New bays were moved an additional 10 feet away from the building
to 280 feet. The escalator leading into the concourse was closed
and security was vastly improved.
But for the men and women who worked on Project Phoenix, the
period between September 2001 and September 2002 belongs in the
history books.
"This is the single most incredible construction thing that's
happened in this country that any of us know about, as far as
what has been done by these 2,900 people and how they put it together.
And I don't know, hopefully would never have to be done again,
but I don't know that it could ever be done again," Kilsheimer
said as the project came to and end.
While the portions of the Pentagon destroyed on Sept. 11 are
completely rebuilt, plans for a permanent memorial are progressing
more slowly as designers, engineers and family members work carefully
to properly memorialize the lives lost in the day's devastating
events.
The winning design was chosen from a competition announced soon
after the attacks.
Six finalists were selected from more than 1,100 entries. In
March 2003, a jury composed of design and engineering experts
and victims' family members picked the winning design: the vision
of New York architects Julie Beckman and Keith Kaseman.
"When we learned of the Pentagon Memorial Competition ...
we felt a natural obligation to contribute whatever we could to
the discussion at hand. For several weeks, we consistently talked
about ... a space that would respectfully engage one's intellect
on infinitely interpretive levels -- as one family member poignantly
stated, the Memorial should 'make people think,' but 'not tell
them what to think,'" the designers said in a statement.
Beckman and Kaseman's design, called "Light Benches,"

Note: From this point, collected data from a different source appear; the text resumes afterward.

Ltac solve_stops :=
  repeat first
    [ apply stops_Ret
    | match goal with
      | |- stops_at_first_failure (do_call ?c) => exact (stops_call c eq_refl)
      | |- stops_at_first_failure (ESP_ERROR_CHECK (do_call ?c)) =>
          refine (stops_check c (do_call c) eq_refl _ (fun _ _ => eq_refl));
          let sdk := fresh "sdk" in
          let fuel := fresh "fuel" in
          let h := fresh "h" in
          intros sdk fuel h; exists (sdk h c), (sdk h c);
          split; [exact (run_call sdk fuel c h) | reflexivity]
      end
    | apply stops_bind; [| intros ?]
    | apply stops_while; intros ?
    | match goal with
      | |- stops_at_first_failure (if ?b then _ else _) => destruct b
      | |- stops_at_first_failure (match ?x with (_, _) => _ end) => destruct x
      end ].

Section StartUpAborts.

Context `{H : sdk_headers}.

(** The statements of [init_esp] after the first [nvs_flash_init]. *)
Lemma init_esp_rest_stops (ret : esp_err_t) :
  stops_at_first_failure
    ((if (ret =? ESP_ERR_NVS_NO_FREE_PAGES) || (ret =? ESP_ERR_NVS_NEW_VERSION_FOUND) then
        ESP_ERROR_CHECK (do_call nvs_flash_erase);;
        ESP_ERROR_CHECK (do_call nvs_flash_init)
      else skip);;
     init_esp_after_nvs).
Proof. unfold init_esp_after_nvs, skip. solve_stops. Qed.

Lemma init_prov_stops : stops_at_first_failure init_prov.
Proof. unfold init_prov, get_device_service_name, skip. solve_stops. Qed.

Lemma heartbeat_stops :
  stops_at_first_failure
    (do_call (gpio_reset_pin 5);;
     do_call (gpio_set_direction 5 GPIO_MODE_OUTPUT);;
     while_ (fun _ => c_true 1) (heartbeat_body 5 1000 (5000 ÷ 1000)) 0;;
     Ret tt).
Proof. unfold heartbeat_body, blink_body, ESP_LOGI. solve_stops. Qed.

End StartUpAborts.

Section StartUpOutcome.

Context `{H : sdk_headers}.

Lemma failed_not_passed (rc : esp_err_t) (e : entry) :
  failed_check rc e -> passed e = false.
Proof.
  intros (C & E & N). unfold passed, answered_ok. rewrite C, E.
  now apply Z.eqb_neq in N as ->.
Qed.

(** A run that stopped at its first failure returned exactly when all its
    calls passed, if it ended. *)
Lemma stopped_returned_iff {R} (o : outcome R) (l : history) :
  o <> Running -> stopped_at_first_failure o l ->
  ((exists r, o = Returned r) <-> forallb passed l = true).
Proof.
  destruct o as [r|rc|]; cbn; intros NR S; [| |contradiction].
  - split; [auto | eauto].
  - destruct S as (l0 & e & -> & F & _). split.
    + intros [r X]. discriminate X.
    + rewrite forallb_app. cbn. rewrite (failed_not_passed _ _ F), andb_false_r.
      discriminate.
Qed.
(** ** What happened in a run

    The statements about the loop speak of the calls the run made to
    the libraries, in their order, each from the file system the call
    before it left. *)

(** What one fold did: the sample indices it trained and tested on, the
    arguments it gave to [Trainer(...)], the trainer as [train()] left
    it, and the metrics [evaluate()] returned. *)
Record fold_run {env : Environment} : Type := {
  train_idx : list nat;
  test_idx : list nat;
  init : TrainerInit Model;
  trained : Trainer;
  metrics_of : metrics
}.

(** [fold_steps model_id n fs runs fs']: from the file system [fs], one
    fold after the other loaded the model [model_id] with [n] labels,
    made a trainer from the model just loaded and the fold's other
    arguments, trained that trainer and evaluated it, each call
    returning without an exception, and the last one left [fs']. *)
Inductive fold_steps {env : Environment} (model_id : string) (n : nat)
  : FS -> list fold_run -> FS -> Prop :=
| no_fold (fs : FS) : fold_steps model_id n fs [] fs
| one_fold (fs fs1 fs2 fs3 fs4 fs' : FS) (r : fold_run) (t : Trainer)
    (rs : list fold_run) :
    AutoModel_from_pretrained model_id n fs = (Ok (model (init r)), fs1) ->
    Trainer_new (init r) fs1 = (Ok t, fs2) ->
    Trainer_train t fs2 = (Ok (trained r), fs3) ->
    Trainer_evaluate (trained r) fs3 = (Ok (metrics_of r), fs4) ->
    fold_steps model_id n fs4 rs fs' ->
    fold_steps model_id n fs (r :: rs) fs'.

(** [ds] is the dataset of the samples [idx]: the tokenizer was called
    on the texts of these samples, in their order, and the example at
    position [p] holds the label of sample [idx[p]] under ['labels'],
    row [p] of every other key of the encodings, and nothing else. *)
Definition is_dataset_of {env : Environment} (tokenizer : Tokenizer)
  (texts : list cell) (labels : list Z) (idx : list nat)
  (ds : list example) : Prop :=
  exists enc : encodings,
    tokenizer_call tokenizer (map (fun j => nth j texts CNaN) idx)
                   true true 128 = Ok enc /\
    length ds = length idx /\
    forall p j,
      nth_error idx p = Some j ->
      exists ex,
        nth_error ds p = Some ex /\
        Py.lookup ex "labels" = Some (Tensor0 (nth j labels 0%Z)) /\
        (NoDup (Py.keys enc) ->
         forall key rows,
           key <> "labels" -> Py.lookup enc key = Some rows ->
           exists v, nth_error rows p = Some v
                     /\ Py.lookup ex key = Some (Tensor1 v)) /\
        (forall key, In key (Py.keys ex) ->
                     key = "labels" \/ In key (Py.keys enc)).
Lemma find_filter_other (task_id i : Z) (l : list Task) :
  i ≠ task_id →
  List.find (λ task, id task =? i)
    (List.filter (λ task, negb (id task =? task_id)) l)
  = List.find (λ task, id task =? i) l.
Proof.
  intros Hne. induction l as [|u l IH]; simpl; [reflexivity|].
  destruct (Z.eqb_spec (id u) task_id) as [E|E]; simpl.
  - destruct (Z.eqb_spec (id u) i); [lia | exact IH].
  - destruct (id u =? i); [reflexivity | exact IH].
Qed.

(** [delete_task] removes every task with the id (all of them, should the
    file have held several) and keeps the others in their order; the id
    is then no longer found while every other id finds what it found
    before; the file is rewritten; and deleting the same id again changes
    nothing more. *)
Theorem delete_task_spec (task_id : Z) (m : TodoManager) :
  let m' := (delete_task task_id m).1 in
  (∀ t, In t (tasks m') ↔ In t (tasks m) ∧ id t ≠ task_id)
  ∧ sublist (tasks m') (tasks m)
  ∧ find_task task_id m' = None
  ∧ (∀ i, i ≠ task_id → find_task i m' = find_task i m)
  ∧ saved m'
  ∧ delete_task task_id m' = delete_task task_id m.
Proof.
  intros m'. destruct (delete_task_removes task_id m) as (Hin & Hnone & _).
  split; [exact Hin|]. split; [apply filter_sublist|].
  split; [exact Hnone|]. split; [|split; [reflexivity|]].
  - intros i Hi. unfold find_task. simpl. now apply find_filter_other.
  - unfold delete_task. simpl. now rewrite filter_idem.
Qed.

(** ** Filtering *)

Lemma filter_partition {A : Type} (p : A → bool) (l : list A) :
  Permutation (List.filter p l ++ List.filter (λ x, negb (p x)) l) l.
Proof.
  induction l as [|x l IH]; simpl; [reflexivity|].
  destruct (p x); simpl.
  - now constructor.
  - rewrite <- Permutation_middle. now constructor.
Qed.

(** The choices "1" and "2" of [filter_tasks] split the collection in
    two: the completed tasks and the others, each in collection order,
    every task in exactly one of the two lists. *)
Theorem filter_by_completion (m : TodoManager) (p : string) :
  ∃ done todo,
    filter_results "1" p m = Some done ∧ filter_results "2" p m = Some todo
    ∧ (∀ t, In t done ↔ In t (tasks m) ∧ completed t = true)
    ∧ (∀ t, In t todo ↔ In t (tasks m) ∧ completed t = false)
    ∧ sublist done (tasks m) ∧ sublist todo (tasks m)
    ∧ Permutation (done ++ todo) (tasks m).
Proof.
  eexists _, _. split; [reflexivity|]. split; [reflexivity|].
  split; [|split; [|split; [|split]]].
  - intros t. apply filter_In.
  - intros t. rewrite filter_In, negb_true_iff. reflexivity.
  - apply filter_sublist.
  - apply filter_sublist.
  - apply (filter_partition (λ t, completed t)).
Qed.

Lemma filter_none {A : Type} (p : A → bool) (l : list A) :
  (∀ x, In x l → p x = false) → List.filter p l = [].
Proof.
  induction l as [|x l IH]; simpl; intros H; [reflexivity|].
  rewrite H by auto. apply IH. auto.
Qed.

(** The choice "3" of [filter_tasks] keeps, in collection order, the
    tasks whose priority is the typed text, letter for letter: the answer
    is neither lowercased nor checked, so on a store whose priorities are
    the three lowercase names an answer that is none of them (such as
    "High") lists nothing. Any choice other than "1", "2", "3" prints
    "Invalid choice.". *)
Theorem filter_by_priority (m : TodoManager) (p : string) :
  (∃ l, filter_results "3" p m = Some l
        ∧ (∀ t, In t l ↔ In t (tasks m) ∧ priority t = p)
        ∧ sublist l (tasks m))
  ∧ (valid_priorities m → ¬ In p priorities →
       filter_results "3" p m = Some [] ∧ filter_tasks "3" p m = [])
  ∧ (∀ choice, choice ≠ "1" → choice ≠ "2" → choice ≠ "3" →
       filter_tasks choice p m = ["Invalid choice."]).
Proof.
  assert (Hin : ∀ t, In t (List.filter (λ t, bool_decide (priority t = p)) (tasks m))
                     ↔ In t (tasks m) ∧ priority t = p).
  { intros t. now rewrite filter_In, bool_decide_eq_true. }
  split; [|split].
  - eexists. split; [reflexivity|]. split; [exact Hin | apply filter_sublist].
  - intros Hv Hp.
    assert (E : List.filter (λ t, bool_decide (priority t = p)) (tasks m) = []).
    { apply filter_none. intros t Ht. apply bool_decide_eq_false.
      intros Hpt. apply Hp. rewrite <- Hpt. now apply Hv. }
    assert (R : filter_results "3" p m
                = Some (List.filter (λ t, bool_decide (priority t = p)) (tasks m)))
      by reflexivity.
    unfold filter_tasks. rewrite R, E. split; reflexivity.
  - intros choice H1 H2 H3. unfold filter_tasks, filter_results.
    now rewrite !bool_decide_eq_false_2.
Qed.

Lemma filter_by_priority_witness :
  let m := mkManager
             [mkTask 1 "a" "" "high" [] None false "2024-01-01 09:30:00";
              mkTask 2 "b" "" "low" [] None false "2024-01-01 09:30:01"] None in
  valid_priorities m ∧ ¬ In "High" priorities
  ∧ filter_tasks "3" "High" m = []
  ∧ filter_tasks "3" "high" m = ["- 1 | a | high"]
  ∧ filter_tasks "x" "high" m = ["Invalid choice."].
Proof.
  intros m.
  assert (Hv : valid_priorities m).
  { intros t [<-|[<-|[]]]; simpl; auto. }
  assert (Hp : ¬ In "High" priorities).
  { intros [H|[H|[H|[]]]]; discriminate. }
  destruct (filter_by_priority m "High") as (_ & H & _).
  destruct (filter_by_priority m "high") as (_ & _ & Hx).
  split; [exact Hv|]. split; [exact Hp|].
  split; [exact (proj2 (H Hv Hp))|]. split; [reflexivity|].
  apply Hx; discriminate.
Defined.

(** ** Sorting by title and by creation time *)

Section list_sort_again.
Context {A K : Type} (ltb : K → K → bool).
Hypothesis ltb_asym : ∀ a b, ltb a b = true → ltb b a = false.
Hypothesis nlt_trans :
  ∀ a b c, ltb b a = false → ltb c b = false → ltb c a = false.

Lemma insert_keyed_front (x : K * A) (l : list (K * A)) :
  Forall (in_order ltb x) l → insert_keyed ltb x l = x :: l.
Proof.
  destruct l as [|y l]; [reflexivity|]. intros H.
  apply Forall_cons in H as [H _]. simpl. unfold in_order in H. now rewrite H.
Qed.

(** Sorting what is in order changes nothing. *)
Lemma sort_keyed_in_order (l : list (K * A)) :
  StronglySorted (in_order ltb) l → sort_keyed ltb l = l.
Proof.
  induction 1 as [|x l Hs IH Hx]; [reflexivity|].
  cbn [sort_keyed foldr]. fold (sort_keyed ltb l).
  rewrite IH. now apply insert_keyed_front.
Qed.

Lemma decorate_map_snd (key : A → outcome K) (s : list (K * A)) :
  Forall (λ y, key y.2 = Returns y.1) s → decorate key (map snd s) = Returns s.
Proof.
  unfold decorate. induction 1 as [|[k x] s Hy Hs IH]; simpl; [reflexivity|].
  simpl in Hy. rewrite Hy. simpl. now rewrite IH.
Qed.

Lemma list_sort_idem (key : A → outcome K) (l l' : list A) :
  list_sort ltb key l = Returns l' → list_sort ltb key l' = Returns l'.
Proof.
  unfold list_sort. intros H.
  apply bind_Returns in H as (keyed & Hk & [= <-]).
  apply decorated_inv in Hk as [_ Hinv].
  rewrite decorate_map_snd.
  - simpl. rewrite sort_keyed_in_order; [reflexivity|].
    now apply sort_keyed_sorted.
  - now rewrite sort_keyed_perm.
Qed.
End list_sort_again.

Lemma ltb_asym_string (a b : string) :
  String.ltb a b = true → String.ltb b a = false.
Proof.
  unfold String.ltb. rewrite (String.compare_antisym b a).
  destruct (String.compare a b); simpl; congruence.
Qed.

Lemma nlt_is_leb (a b : string) : String.ltb b a = false ↔ String.leb a b = true.
Proof.
  unfold String.ltb, String.leb. rewrite (String.compare_antisym b a).
  destruct (String.compare a b); simpl; split; congruence.
Qed.

Lemma nlt_trans_string (a b c : string) :
  String.ltb b a = false → String.ltb c b = false → String.ltb c a = false.
Proof.
  rewrite !nlt_is_leb. intros H1 H2.
  apply Is_true_true. apply Is_true_true in H1, H2.
  exact (transitivity (R := String.le) H1 H2).
Qed.

Lemma sort_tasks_by_text (choice : string) (kf : Task → string) (m : TodoManager) :
  sort_tasks choice m
  = (ts ← list_sort String.ltb (λ x, Returns (kf x)) (tasks m);
     Returns (save_tasks (mkManager ts (disk m)), ["Tasks sorted."])) →
  ∃ ts, sort_tasks choice m
        = Returns (mkManager ts (Some (map to_dict ts)), ["Tasks sorted."])
    ∧ Permutation ts (tasks m)
    ∧ StronglySorted (λ a b, String.leb (kf a) (kf b) = true) ts
    ∧ ∀ k, List.filter (λ t, bool_decide (kf t = k)) ts
           = List.filter (λ t, bool_decide (kf t = k)) (tasks m).
Proof.
  intros E.
  destruct (list_sort_total String.ltb ltb_asym_string nlt_trans_string kf
              (λ x, Returns (kf x)) (tasks m))
    as (ts & Hret & Hperm & Hsorted & Hstable); [reflexivity|].
  exists ts. rewrite E, Hret. split; [reflexivity|]. split; [exact Hperm|].
  split; [|exact Hstable].
  eapply StronglySorted_weaken; [|exact Hsorted].
  intros a b. simpl. apply nlt_is_leb.
Qed.
(** Nobody answers to "mallory"; alice exists and "guess" is not her
    password: the two logins are answered alike. *)
Lemma rejected_password_looks_like_unknown_account_witness :
  let (r1, w1') :=
    login (L := reference) (env_at 5000 "-" "-" "r1" "s1")
          {| login_emailOrUsername := Some (js "mallory");
             login_password := Some (js "guess") |} replica in
  let (r2, w2') :=
    login (L := reference) (env_at 6000 "-" "-" "r2" "s2")
          {| login_emailOrUsername := Some (js "alice");
             login_password := Some (js "guess") |} replica in
  r1 = r2
  /\ error_kind r1 = Some AUTH_INVALID
  /\ mints_access_token r1 = false
  /\ w1' = replica /\ w2' = replica.
Proof.
  apply (@rejected_password_looks_like_unknown_account reference
           (env_at 5000 "-" "-" "r1" "s1") (env_at 6000 "-" "-" "r2" "s2")
           replica replica (js "mallory") (js "guess") (js "alice") (js "guess"));
    try reflexivity.
  - intros u [<- | [<- | [<- | []]]] _; vm_compute; split; discriminate.
  - split.
    + exists alice. split; [simpl; auto|]. split; [reflexivity|].
      right. reflexivity.
    + intros u [<- | [<- | [<- | []]]] Ha Hm; try discriminate Ha;
        try reflexivity; vm_compute in Hm; destruct Hm; discriminate.
Defined.
(** X16: [NewClient] resolves a connection helper only for a
    configuration without cert material, key material and cert path, and
    then from the configuration's host and its SSH options as the store
    holds them. *)
Theorem NewClient_helper_resolution (env : Env) (h : Store.t) (c : Config)
    (daemonURL : string) (sshFlags : list string) :
  In (CallGetConnectionHelper daemonURL sshFlags : Event)
     (NewClient env h c).1 ->
  daemonURL = Host c /\ sshFlags = Store.elems h (SSHOpts c) /\
  Cert c = "" /\ Key c = "" /\ CertPath c = "".
Proof.
  unfold NewClient, returnNewClient.
  destruct c as [host opts ca cert key certPath]; simpl.
  destruct cert as [|x cert], key as [|y key]; simpl;
    [| intros [] | intros [] |].
  - destruct certPath as [|z certPath]; simpl;
      [|intros [H|[]]; discriminate H].
    destruct (connhelper_GetConnectionHelperWithSSHOpts env _ _)
      as [[helper|]|err]; simpl; intros [H|H];
      try (inversion H; subst; auto);
      try (destruct H as [H|[]]; discriminate H).
  - destruct certPath as [|z certPath]; simpl; [|intros []].
    pose proof (buildHTTPClientFromBytes_calls env
                  (Some (bytes_of_string ca))
                  (Some (bytes_of_string (String x cert)))
                  (Some (bytes_of_string (String y key)))) as F.
    rewrite List.Forall_forall in F.
    destruct (buildHTTPClientFromBytes env _ _ _) as [tr [httpClient|err]];
      simpl in *.
    + rewrite in_app_iff. intros [H|[H|[]]]; [|discriminate H].
      destruct (F _ H).
    + intros H. destruct (F _ H).
Qed.

End Builders.

Lemma NewClient_helper_resolution_witness :
  "ssh://user@h" = Host Scenario.default2 /\
  ["-p"; "22"] = Store.elems Scenario.store2 (SSHOpts Scenario.default2) /\
  Cert Scenario.default2 = "" /\ Key Scenario.default2 = "" /\
  CertPath Scenario.default2 = "".
Proof.
  apply (NewClient_helper_resolution
           (Scenario.env Scenario.sshHelper Scenario.pingOk)
           Scenario.store2 Scenario.default2 "ssh://user@h" ["-p"; "22"]).
  vm_compute. left. reflexivity.
Defined.

Lemma NewClient_cert_key_conflict_witness :
  let c := mkConfig "tcp://d:2375" nilSlice "" "CERT" "" "" in
  (Cert c = "" \/ Key c = "" ->
   NewClient (Scenario.env Scenario.sshHelper Scenario.pingOk) ∅ c
   = ([], Return None (Some errPair))) /\
  (Cert c <> "" -> Key c <> "" -> CertPath c <> "" ->
   NewClient (Scenario.env Scenario.sshHelper Scenario.pingOk) ∅ c
   = ([], Return None (Some errCertPath))).
Proof.
  apply (NewClient_cert_key_conflict
           (Scenario.env Scenario.sshHelper Scenario.pingOk) ∅
           (mkConfig "tcp://d:2375" nilSlice "" "CERT" "" "")).
  left. simpl. discriminate.
Defined.
(** [_process_from_inbox] *)
Definition _process_from_inbox (as_actor : activity) : Meth unit :=
  s <- self ;;
  match ACTIVITY_TYPE s with
  | FOLLOW =>
      liftW guard ;;;
      accept <- build_accept ;;
      r <- liftW (call_on accept post_to_outbox) ;;
      lift_result (fst r) ;;;
      bk_call new_follower as_actor
  | ACCEPT =>
      liftW guard ;;;
      o <- get_object_raw parse ;;
      match o with
      | inl f =>
          if ActivityType_eqb (ACTIVITY_TYPE f) FOLLOW
          then liftW (bk_do (Call new_following as_actor f))
          else ret tt
      | inr _ => ret tt
      end
  | UNDO =>
      obj <- get_object parse ;;
      try_except (on_object obj (_undo_inbox as_actor))
                 is_NotImplementedError (ret tt)
  | LIKE => bk_call_guarded inbox_like as_actor
  | ANNOUNCE =>
      o <- lift_result (py_getitem (JDict (_data s)) "object") ;;
      match o with
      | JStr u =>
          if negb (String.prefix "http" u) then ret tt
          else bk_call inbox_announce as_actor
      | _ => bk_call inbox_announce as_actor
      end
  | DELETE => bk_call_guarded inbox_delete as_actor
  | UPDATE => bk_call_guarded inbox_update as_actor
  | CREATE => bk_call_guarded inbox_create as_actor
  | _ => raise NotImplementedError
  end.

(** [BaseActivity.process_from_inbox] *)
Definition process_from_inbox (as_actor : activity) : Meth unit :=
  liftW guard ;;;
  s <- self ;;
  actor <- liftW (get_actor s) ;;
  blocked <- liftW (bk_query (fun b st => outbox_is_blocked b st as_actor (attr_id actor))) ;;
  if blocked then ret tt
  else
    dup <- liftW (bk_query (fun b st => inbox_get_by_iri b st as_actor (attr_id s))) ;;
    if dup then ret tt
    else
      try_except (_pre_process_from_inbox as_actor) is_NotImplementedError (ret tt) ;;;
      bk_call inbox_new as_actor ;;;
      try_except (_process_from_inbox as_actor) is_NotImplementedError (ret tt).

End Engine.

(** ** An in-memory backend *)

(** Modelled from the spec: a backend in the sense of the spec's section on
    external interfaces, where the [Backend] class itself is not part of the
    module.  Identifiers resolve through a fixed table, blocks are pairs of
    actor identifiers, [inbox_new] and [outbox_new] append to per-actor boxes,
    [inbox_get_by_iri] looks an identifier up in the actor's inbox, every
    other call is kept in a journal, and object identifiers come from a
    counter. *)
Module Mem.

Record store : Type := mkStore {
  iris : list (json * json);
  blocks : list (json * json);
  inbox : list (json * activity);
  outbox : list (json * activity);
  journal : list call;
  next_id : nat;
  base_url : string
}.

Fixpoint lookup (x : json) (t : list (json * json)) : result json :=
  match t with
  | [] => Raise (BackendFailure "not found")
  | (k, v) :: r => if py_eq x k then Ok v else lookup x r
  end.

(** Identity of two JSON values as written, for looking identifiers up. *)
Fixpoint same_json (a b : json) {struct a} : bool :=
  match a, b with
  | JNone, JNone => true
  | JBool x, JBool y => Bool.eqb x y
  | JNum x, JNum y => Z.eqb x y
  | JStr x, JStr y => String.eqb x y
  | JList l1, JList l2 =>
      (fix go (l1 l2 : list json) {struct l1} : bool :=
         match l1, l2 with
         | [], [] => true
         | x :: xs, y :: ys => same_json x y && go xs ys
         | _, _ => false
         end) l1 l2
  | JDict d1, JDict d2 =>
      (fix go (d1 d2 : dict) {struct d1} : bool :=
         match d1, d2 with
         | [], [] => true
         | (k, x) :: xs, (k', y) :: ys =>
             String.eqb k k' && same_json x y && go xs ys
         | _, _ => false
         end) d1 d2
  | _, _ => false
  end.
(** The external-id attribute is looked up, linked and created the same
    way whichever provider it belongs to. *)
Lemma signIn_swap E t P w :
  (forall r path, uploadUserImage E (swap_row r) path = uploadUserImage E r path) ->
  signIn E (swap_provider t) P (swap_world w) = swap_run (signIn E t P w).
Proof.
  intros Hup.
  assert (find_row "email" (c_email P) (db (swap_world w)) =
          option_map swap_row (find_row "email" (c_email P) (db w))) as Hemail.
  { change "email" with (swap_key "email") at 1. apply find_row_swap. }
  assert (find_row (external_id_key (swap_provider t)) (c_external_id P)
            (db (swap_world w)) =
          option_map swap_row
            (find_row (external_id_key t) (c_external_id P) (db w))) as Hext.
  { rewrite <- swap_key_external_id. apply find_row_swap. }
  destruct (find_row "email" (c_email P) (db w)) as [a|] eqn:Ha.
  - rewrite (signIn_found_by_email _ _ _ _ _ Hemail).
    rewrite (signIn_found_by_email _ _ _ _ _ Ha).
    unfold link. rewrite !set_singleton.
    change (EvFind "email" (c_email P))
      with (swap_event (EvFind "email" (c_email P))) at 1.
    rewrite emit_swap, <- swap_key_external_id, <- swap_row_insert.
    apply save_swap.
  - destruct (find_row (external_id_key t) (c_external_id P) (db w))
      as [b|] eqn:Hb.
    + rewrite (signIn_found_by_external_id _ _ _ _ _ Hemail Hext).
      rewrite (signIn_found_by_external_id _ _ _ _ _ Ha Hb).
      unfold swap_run. cbn [fst snd]. f_equal.
      rewrite <- swap_key_external_id.
      change (EvFind "email" (c_email P))
        with (swap_event (EvFind "email" (c_email P))).
      change (EvFind (swap_key (external_id_key t)) (c_external_id P))
        with (swap_event (EvFind (external_id_key t) (c_external_id P))).
      by rewrite !emit_swap.
    + rewrite (signIn_not_found _ _ _ _ Hemail Hext).
      rewrite (signIn_not_found _ _ _ _ Ha Hb).
      rewrite <- swap_key_external_id.
      change (EvFind "email" (c_email P))
        with (swap_event (EvFind "email" (c_email P))) at 1.
      change (EvFind (swap_key (external_id_key t)) (c_external_id P))
        with (swap_event (EvFind (external_id_key t) (c_external_id P))).
      rewrite !emit_swap.
      set (w2 := emit _ (emit _ w)).
      unfold materialize, files_downloadFileFromUrl, files_uploadUserImage.
      run. rewrite <- unsaved_account_swap.
      destruct (c_avatar_source P) as [src|]; [|done].
      destruct (downloadFileFromUrl E src) as [path|]; cbn [fst snd].
      * rewrite Hup.
        destruct (uploadUserImage E (unsaved_account E t P) path) as [url|].
        -- change (EvDownload src) with (swap_event (EvDownload src)) at 1.
           change (EvUpload (swap_row (unsaved_account E t P)) path)
             with (swap_event (EvUpload (unsaved_account E t P) path)).
           rewrite !emit_swap, !set_singleton.
           change "image_url" with (swap_key "image_url") at 1.
           rewrite <- swap_row_insert. apply save_swap.
        -- change (EvDownload src) with (swap_event (EvDownload src)) at 1.
           change (EvUpload (swap_row (unsaved_account E t P)) path)
             with (swap_event (EvUpload (unsaved_account E t P) path)).
           by rewrite !emit_swap.
      * change (EvDownload src) with (swap_event (EvDownload src)) at 1.
        by rewrite !emit_swap.
Qed.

imagines 184 benches, one dedicated to each victim, positioned
according to the victims' ages -- from 3 to 71. Each will hover
above a reflecting pool and the site will be shaded with 80 paperbark
maple trees, which were chosen because they keep their leaves
late into the autumn.
The benches will be made of an alloy called super duplex stainless
steel. "It has a life span that will go well beyond 100 years,"
Kaseman told The Washington Post. "It will look exactly the
same more than 100 years from now as it does the day the memorial
opens."
The alloy was used in the reconstruction of the Statue of Liberty
and is used in catapults on aircraft carriers, which are subjected
to corrosive conditions.
Architecture critics such as the Post's Benjamin Forgey said
the benches made the memorial stand out from the competition.
"Probably the most unusual aspect of the design is the shape
of the benches, which the designers refer to as 'memorial units,'"
Forgey wrote in March 2003.
"Rather than the conventional long seat with supports at
two ends, these resemble diving boards, with a rigid cantilevered
seat extending about six feet from a heavy base. Underneath the
cantilevered seat of each bench will be a narrow pool of water,"
Forgey wrote.
Fifty-nine benches will face one direction and 125 will face
the other, to distinguish between victims aboard Flight 77 and
those who were inside the Pentagon. The memorial will be built
on nearly two acres of land in parallel lines marking the passenger
jet's final path before it hit the building.
About $10.8 million has been raised for construction of the
memorial, whose cost has risen from $18 million to $22 million.
The money has come from everything from neighborhood lemonade
sales to corporate and personal donations, according to the Post.
The memorial is expected to be completed by September 2008.